**Task brief**:
Reply with the data below, repeated exactly in full.

**Records**:
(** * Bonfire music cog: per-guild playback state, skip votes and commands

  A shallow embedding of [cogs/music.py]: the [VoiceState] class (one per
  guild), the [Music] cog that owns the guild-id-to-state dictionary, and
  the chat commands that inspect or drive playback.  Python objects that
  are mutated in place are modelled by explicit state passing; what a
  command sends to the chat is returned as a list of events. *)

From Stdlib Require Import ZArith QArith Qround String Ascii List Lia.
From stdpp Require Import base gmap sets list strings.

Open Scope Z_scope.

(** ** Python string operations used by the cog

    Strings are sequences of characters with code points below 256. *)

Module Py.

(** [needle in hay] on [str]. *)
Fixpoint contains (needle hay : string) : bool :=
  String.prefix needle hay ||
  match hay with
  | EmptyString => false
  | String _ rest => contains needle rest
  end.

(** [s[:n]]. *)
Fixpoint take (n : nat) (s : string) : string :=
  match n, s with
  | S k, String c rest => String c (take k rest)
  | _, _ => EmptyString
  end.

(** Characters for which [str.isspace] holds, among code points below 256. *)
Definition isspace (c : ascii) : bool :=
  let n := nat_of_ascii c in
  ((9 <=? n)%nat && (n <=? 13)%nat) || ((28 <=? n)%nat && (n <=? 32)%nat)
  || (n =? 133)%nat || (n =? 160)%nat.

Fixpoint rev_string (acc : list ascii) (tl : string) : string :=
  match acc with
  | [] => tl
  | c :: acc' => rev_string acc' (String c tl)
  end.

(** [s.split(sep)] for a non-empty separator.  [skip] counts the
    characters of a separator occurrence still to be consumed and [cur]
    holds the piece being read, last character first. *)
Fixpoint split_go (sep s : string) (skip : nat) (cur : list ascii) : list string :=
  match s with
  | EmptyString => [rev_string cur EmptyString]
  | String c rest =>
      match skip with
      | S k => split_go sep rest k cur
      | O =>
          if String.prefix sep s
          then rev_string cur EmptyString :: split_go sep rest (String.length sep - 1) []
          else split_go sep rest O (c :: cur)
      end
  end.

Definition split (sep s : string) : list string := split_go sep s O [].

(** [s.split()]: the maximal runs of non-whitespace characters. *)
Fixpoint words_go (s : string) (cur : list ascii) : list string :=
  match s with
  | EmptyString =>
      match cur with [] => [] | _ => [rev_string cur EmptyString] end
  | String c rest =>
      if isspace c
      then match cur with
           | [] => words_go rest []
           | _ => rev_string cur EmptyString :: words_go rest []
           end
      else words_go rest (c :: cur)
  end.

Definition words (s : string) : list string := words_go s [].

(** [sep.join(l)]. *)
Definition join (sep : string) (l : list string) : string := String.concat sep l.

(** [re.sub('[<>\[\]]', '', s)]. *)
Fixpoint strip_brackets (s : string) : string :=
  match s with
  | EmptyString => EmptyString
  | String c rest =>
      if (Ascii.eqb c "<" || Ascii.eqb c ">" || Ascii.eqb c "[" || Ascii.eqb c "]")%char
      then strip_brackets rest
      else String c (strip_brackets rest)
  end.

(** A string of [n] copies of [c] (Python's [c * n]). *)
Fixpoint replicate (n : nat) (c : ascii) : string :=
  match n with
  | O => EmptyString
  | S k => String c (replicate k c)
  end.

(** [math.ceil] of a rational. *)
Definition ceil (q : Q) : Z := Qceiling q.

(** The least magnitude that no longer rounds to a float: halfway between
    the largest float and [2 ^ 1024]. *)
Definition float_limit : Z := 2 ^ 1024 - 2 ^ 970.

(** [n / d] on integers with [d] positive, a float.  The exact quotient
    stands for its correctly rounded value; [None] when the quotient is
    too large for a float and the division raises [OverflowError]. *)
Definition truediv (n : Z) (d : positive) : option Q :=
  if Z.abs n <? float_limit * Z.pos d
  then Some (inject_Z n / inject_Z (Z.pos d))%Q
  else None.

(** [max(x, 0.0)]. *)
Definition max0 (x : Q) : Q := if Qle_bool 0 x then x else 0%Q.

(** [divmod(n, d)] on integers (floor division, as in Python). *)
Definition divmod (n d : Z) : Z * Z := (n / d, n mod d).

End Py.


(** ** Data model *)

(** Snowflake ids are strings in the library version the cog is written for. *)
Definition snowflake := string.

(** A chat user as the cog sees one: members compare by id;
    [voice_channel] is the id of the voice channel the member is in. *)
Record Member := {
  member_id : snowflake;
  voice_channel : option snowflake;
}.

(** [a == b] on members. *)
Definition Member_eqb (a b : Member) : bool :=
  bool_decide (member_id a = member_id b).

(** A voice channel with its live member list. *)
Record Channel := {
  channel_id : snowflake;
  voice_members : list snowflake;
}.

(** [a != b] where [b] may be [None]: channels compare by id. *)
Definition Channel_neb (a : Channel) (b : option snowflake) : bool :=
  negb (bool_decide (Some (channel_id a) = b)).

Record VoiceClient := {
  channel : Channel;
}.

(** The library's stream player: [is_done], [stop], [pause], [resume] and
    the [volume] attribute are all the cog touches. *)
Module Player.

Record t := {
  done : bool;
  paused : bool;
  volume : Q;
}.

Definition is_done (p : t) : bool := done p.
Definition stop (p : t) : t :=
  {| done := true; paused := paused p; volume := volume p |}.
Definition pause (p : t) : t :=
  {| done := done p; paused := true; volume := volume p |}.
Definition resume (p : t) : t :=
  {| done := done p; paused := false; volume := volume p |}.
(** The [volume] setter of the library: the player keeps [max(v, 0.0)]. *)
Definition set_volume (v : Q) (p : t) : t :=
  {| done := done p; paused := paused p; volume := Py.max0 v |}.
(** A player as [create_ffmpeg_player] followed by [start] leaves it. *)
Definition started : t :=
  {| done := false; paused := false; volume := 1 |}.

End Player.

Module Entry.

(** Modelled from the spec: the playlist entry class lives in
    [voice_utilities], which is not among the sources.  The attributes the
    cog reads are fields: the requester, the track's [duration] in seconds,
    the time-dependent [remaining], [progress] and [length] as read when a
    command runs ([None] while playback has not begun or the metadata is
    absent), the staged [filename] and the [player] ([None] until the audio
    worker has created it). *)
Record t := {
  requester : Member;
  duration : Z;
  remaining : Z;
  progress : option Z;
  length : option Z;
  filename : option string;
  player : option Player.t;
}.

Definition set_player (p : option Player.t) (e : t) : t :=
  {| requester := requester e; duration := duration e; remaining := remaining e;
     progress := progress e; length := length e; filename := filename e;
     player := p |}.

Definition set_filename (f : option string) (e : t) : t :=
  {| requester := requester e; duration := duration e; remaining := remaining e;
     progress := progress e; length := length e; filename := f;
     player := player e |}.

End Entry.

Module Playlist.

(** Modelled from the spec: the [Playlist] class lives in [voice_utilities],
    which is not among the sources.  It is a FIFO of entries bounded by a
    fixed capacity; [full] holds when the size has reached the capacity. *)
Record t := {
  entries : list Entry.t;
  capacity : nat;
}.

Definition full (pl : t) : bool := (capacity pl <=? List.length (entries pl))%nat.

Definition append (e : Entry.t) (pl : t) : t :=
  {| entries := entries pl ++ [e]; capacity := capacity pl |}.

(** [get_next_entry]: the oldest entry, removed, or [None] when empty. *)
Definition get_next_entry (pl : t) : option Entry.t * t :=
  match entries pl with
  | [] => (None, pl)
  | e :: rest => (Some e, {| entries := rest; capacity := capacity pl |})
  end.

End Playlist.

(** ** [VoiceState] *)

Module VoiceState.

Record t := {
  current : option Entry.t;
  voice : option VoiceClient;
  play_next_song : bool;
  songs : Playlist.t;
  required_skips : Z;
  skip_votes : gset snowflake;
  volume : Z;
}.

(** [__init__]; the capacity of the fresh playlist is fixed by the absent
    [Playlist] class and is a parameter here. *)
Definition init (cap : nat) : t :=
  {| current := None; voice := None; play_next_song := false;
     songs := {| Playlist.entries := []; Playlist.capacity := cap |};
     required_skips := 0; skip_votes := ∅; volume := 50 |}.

**Result for this exercise**:
(** * Bonfire music cog: per-guild playback state, skip votes and commands

  A shallow embedding of [cogs/music.py]: the [VoiceState] class (one per
  guild), the [Music] cog that owns the guild-id-to-state dictionary, and
  the chat commands that inspect or drive playback.  Python objects that
  are mutated in place are modelled by explicit state passing; what a
  command sends to the chat is returned as a list of events. *)

From Stdlib Require Import ZArith QArith Qround String Ascii List Lia.
From stdpp Require Import base gmap sets list strings.

Open Scope Z_scope.

(** ** Python string operations used by the cog

    Strings are sequences of characters with code points below 256. *)

Module Py.

(** [needle in hay] on [str]. *)
Fixpoint contains (needle hay : string) : bool :=
  String.prefix needle hay ||
  match hay with
  | EmptyString => false
  | String _ rest => contains needle rest
  end.

(** [s[:n]]. *)
Fixpoint take (n : nat) (s : string) : string :=
  match n, s with
  | S k, String c rest => String c (take k rest)
  | _, _ => EmptyString
  end.

(** Characters for which [str.isspace] holds, among code points below 256. *)
Definition isspace (c : ascii) : bool :=
  let n := nat_of_ascii c in
  ((9 <=? n)%nat && (n <=? 13)%nat) || ((28 <=? n)%nat && (n <=? 32)%nat)
  || (n =? 133)%nat || (n =? 160)%nat.

Fixpoint rev_string (acc : list ascii) (tl : string) : string :=
  match acc with
  | [] => tl
  | c :: acc' => rev_string acc' (String c tl)
  end.

(** [s.split(sep)] for a non-empty separator.  [skip] counts the
    characters of a separator occurrence still to be consumed and [cur]
    holds the piece being read, last character first. *)
Fixpoint split_go (sep s : string) (skip : nat) (cur : list ascii) : list string :=
  match s with
  | EmptyString => [rev_string cur EmptyString]
  | String c rest =>
      match skip with
      | S k => split_go sep rest k cur
      | O =>
          if String.prefix sep s
          then rev_string cur EmptyString :: split_go sep rest (String.length sep - 1) []
          else split_go sep rest O (c :: cur)
      end
  end.

Definition split (sep s : string) : list string := split_go sep s O [].

(** [s.split()]: the maximal runs of non-whitespace characters. *)
Fixpoint words_go (s : string) (cur : list ascii) : list string :=
  match s with
  | EmptyString =>
      match cur with [] => [] | _ => [rev_string cur EmptyString] end
  | String c rest =>
      if isspace c
      then match cur with
           | [] => words_go rest []
           | _ => rev_string cur EmptyString :: words_go rest []
           end
      else words_go rest (c :: cur)
  end.

Definition words (s : string) : list string := words_go s [].

(** [sep.join(l)]. *)
Definition join (sep : string) (l : list string) : string := String.concat sep l.

(** [re.sub('[<>\[\]]', '', s)]. *)
Fixpoint strip_brackets (s : string) : string :=
  match s with
  | EmptyString => EmptyString
  | String c rest =>
      if (Ascii.eqb c "<" || Ascii.eqb c ">" || Ascii.eqb c "[" || Ascii.eqb c "]")%char
      then strip_brackets rest
      else String c (strip_brackets rest)
  end.

(** A string of [n] copies of [c] (Python's [c * n]). *)
Fixpoint replicate (n : nat) (c : ascii) : string :=
  match n with
  | O => EmptyString
  | S k => String c (replicate k c)
  end.

(** [math.ceil] of a rational. *)
Definition ceil (q : Q) : Z := Qceiling q.

(** The least magnitude that no longer rounds to a float: halfway between
    the largest float and [2 ^ 1024]. *)
Definition float_limit : Z := 2 ^ 1024 - 2 ^ 970.

(** [n / d] on integers with [d] positive, a float.  The exact quotient
    stands for its correctly rounded value; [None] when the quotient is
    too large for a float and the division raises [OverflowError]. *)
Definition truediv (n : Z) (d : positive) : option Q :=
  if Z.abs n <? float_limit * Z.pos d
  then Some (inject_Z n / inject_Z (Z.pos d))%Q
  else None.

(** [max(x, 0.0)]. *)
Definition max0 (x : Q) : Q := if Qle_bool 0 x then x else 0%Q.

(** [divmod(n, d)] on integers (floor division, as in Python). *)
Definition divmod (n d : Z) : Z * Z := (n / d, n mod d).

End Py.


(** ** Data model *)

(** Snowflake ids are strings in the library version the cog is written for. *)
Definition snowflake := string.

(** A chat user as the cog sees one: members compare by id;
    [voice_channel] is the id of the voice channel the member is in. *)
Record Member := {
  member_id : snowflake;
  voice_channel : option snowflake;
}.

(** [a == b] on members. *)
Definition Member_eqb (a b : Member) : bool :=
  bool_decide (member_id a = member_id b).

(** A voice channel with its live member list. *)
Record Channel := {
  channel_id : snowflake;
  voice_members : list snowflake;
}.

(** [a != b] where [b] may be [None]: channels compare by id. *)
Definition Channel_neb (a : Channel) (b : option snowflake) : bool :=
  negb (bool_decide (Some (channel_id a) = b)).

Record VoiceClient := {
  channel : Channel;
}.

(** The library's stream player: [is_done], [stop], [pause], [resume] and
    the [volume] attribute are all the cog touches. *)
Module Player.

Record t := {
  done : bool;
  paused : bool;
  volume : Q;
}.

Definition is_done (p : t) : bool := done p.
Definition stop (p : t) : t :=
  {| done := true; paused := paused p; volume := volume p |}.
Definition pause (p : t) : t :=
  {| done := done p; paused := true; volume := volume p |}.
Definition resume (p : t) : t :=
  {| done := done p; paused := false; volume := volume p |}.
(** The [volume] setter of the library: the player keeps [max(v, 0.0)]. *)
Definition set_volume (v : Q) (p : t) : t :=
  {| done := done p; paused := paused p; volume := Py.max0 v |}.
(** A player as [create_ffmpeg_player] followed by [start] leaves it. *)
Definition started : t :=
  {| done := false; paused := false; volume := 1 |}.

End Player.

Module Entry.

(** Modelled from the spec: the playlist entry class lives in
    [voice_utilities], which is not among the sources.  The attributes the
    cog reads are fields: the requester, the track's [duration] in seconds,
    the time-dependent [remaining], [progress] and [length] as read when a
    command runs ([None] while playback has not begun or the metadata is
    absent), the staged [filename] and the [player] ([None] until the audio
    worker has created it). *)
Record t := {
  requester : Member;
  duration : Z;
  remaining : Z;
  progress : option Z;
  length : option Z;
  filename : option string;
  player : option Player.t;
}.

Definition set_player (p : option Player.t) (e : t) : t :=
  {| requester := requester e; duration := duration e; remaining := remaining e;
     progress := progress e; length := length e; filename := filename e;
     player := p |}.

Definition set_filename (f : option string) (e : t) : t :=
  {| requester := requester e; duration := duration e; remaining := remaining e;
     progress := progress e; length := length e; filename := f;
     player := player e |}.

End Entry.

Module Playlist.

(** Modelled from the spec: the [Playlist] class lives in [voice_utilities],
    which is not among the sources.  It is a FIFO of entries bounded by a
    fixed capacity; [full] holds when the size has reached the capacity. *)
Record t := {
  entries : list Entry.t;
  capacity : nat;
}.

Definition full (pl : t) : bool := (capacity pl <=? List.length (entries pl))%nat.

Definition append (e : Entry.t) (pl : t) : t :=
  {| entries := entries pl ++ [e]; capacity := capacity pl |}.

(** [get_next_entry]: the oldest entry, removed, or [None] when empty. *)
Definition get_next_entry (pl : t) : option Entry.t * t :=
  match entries pl with
  | [] => (None, pl)
  | e :: rest => (Some e, {| entries := rest; capacity := capacity pl |})
  end.

End Playlist.

(** ** [VoiceState] *)

Module VoiceState.

Record t := {
  current : option Entry.t;
  voice : option VoiceClient;
  play_next_song : bool;
  songs : Playlist.t;
  required_skips : Z;
  skip_votes : gset snowflake;
  volume : Z;
}.

(** [__init__]; the capacity of the fresh playlist is fixed by the absent
    [Playlist] class and is a parameter here. *)
Definition init (cap : nat) : t :=
  {| current := None; voice := None; play_next_song := false;
     songs := {| Playlist.entries := []; Playlist.capacity := cap |};
     required_skips := 0; skip_votes := ∅; volume := 50 |}.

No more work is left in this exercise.